• The task
Once you find the line with "(** ** Calls that undo each other *)" in the data that follows, repeat it and every line after it exactly, through the line with "option_set self db'".

START Dataset extract

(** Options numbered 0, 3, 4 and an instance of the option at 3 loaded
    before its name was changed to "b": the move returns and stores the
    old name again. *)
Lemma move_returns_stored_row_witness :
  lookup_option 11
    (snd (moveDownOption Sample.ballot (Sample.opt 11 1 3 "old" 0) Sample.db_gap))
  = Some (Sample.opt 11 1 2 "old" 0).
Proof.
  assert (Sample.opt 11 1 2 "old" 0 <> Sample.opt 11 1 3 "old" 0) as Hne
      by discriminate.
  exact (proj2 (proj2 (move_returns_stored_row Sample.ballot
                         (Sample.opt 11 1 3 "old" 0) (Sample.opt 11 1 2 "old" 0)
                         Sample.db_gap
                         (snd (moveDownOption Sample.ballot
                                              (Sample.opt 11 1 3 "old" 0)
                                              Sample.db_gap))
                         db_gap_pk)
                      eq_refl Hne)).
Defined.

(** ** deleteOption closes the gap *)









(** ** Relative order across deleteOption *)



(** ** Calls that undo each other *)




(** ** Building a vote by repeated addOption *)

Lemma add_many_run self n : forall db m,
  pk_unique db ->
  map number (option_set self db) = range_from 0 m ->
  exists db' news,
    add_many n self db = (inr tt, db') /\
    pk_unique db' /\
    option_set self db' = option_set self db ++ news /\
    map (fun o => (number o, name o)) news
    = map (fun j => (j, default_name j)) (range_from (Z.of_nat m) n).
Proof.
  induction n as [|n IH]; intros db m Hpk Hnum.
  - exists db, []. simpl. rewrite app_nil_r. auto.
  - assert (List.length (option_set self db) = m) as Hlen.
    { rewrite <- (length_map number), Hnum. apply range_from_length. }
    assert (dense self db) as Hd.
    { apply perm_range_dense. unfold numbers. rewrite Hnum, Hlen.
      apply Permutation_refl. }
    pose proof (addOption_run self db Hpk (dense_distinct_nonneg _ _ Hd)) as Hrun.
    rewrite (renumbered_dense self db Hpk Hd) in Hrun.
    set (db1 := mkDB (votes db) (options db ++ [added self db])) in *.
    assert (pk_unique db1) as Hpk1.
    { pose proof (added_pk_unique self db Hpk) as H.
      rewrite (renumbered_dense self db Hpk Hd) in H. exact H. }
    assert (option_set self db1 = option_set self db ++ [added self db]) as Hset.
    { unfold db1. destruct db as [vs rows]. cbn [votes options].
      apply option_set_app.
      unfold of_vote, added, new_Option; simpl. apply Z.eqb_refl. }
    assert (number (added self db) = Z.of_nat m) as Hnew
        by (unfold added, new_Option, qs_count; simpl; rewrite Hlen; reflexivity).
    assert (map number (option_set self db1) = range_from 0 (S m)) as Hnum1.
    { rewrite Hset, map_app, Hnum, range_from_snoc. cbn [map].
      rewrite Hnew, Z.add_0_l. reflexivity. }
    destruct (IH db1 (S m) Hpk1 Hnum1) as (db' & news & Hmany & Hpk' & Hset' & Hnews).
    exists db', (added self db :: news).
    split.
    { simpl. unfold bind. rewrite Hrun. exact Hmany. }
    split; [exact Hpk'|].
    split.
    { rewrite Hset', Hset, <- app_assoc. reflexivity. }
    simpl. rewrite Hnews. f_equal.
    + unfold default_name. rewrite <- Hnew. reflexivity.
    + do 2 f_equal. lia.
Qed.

END Dataset extract

• Written solution
(** ** Calls that undo each other *)




(** ** Building a vote by repeated addOption *)

Lemma add_many_run self n : forall db m,
  pk_unique db ->
  map number (option_set self db) = range_from 0 m ->
  exists db' news,
    add_many n self db = (inr tt, db') /\
    pk_unique db' /\
    option_set self db' = option_set self db ++ news /\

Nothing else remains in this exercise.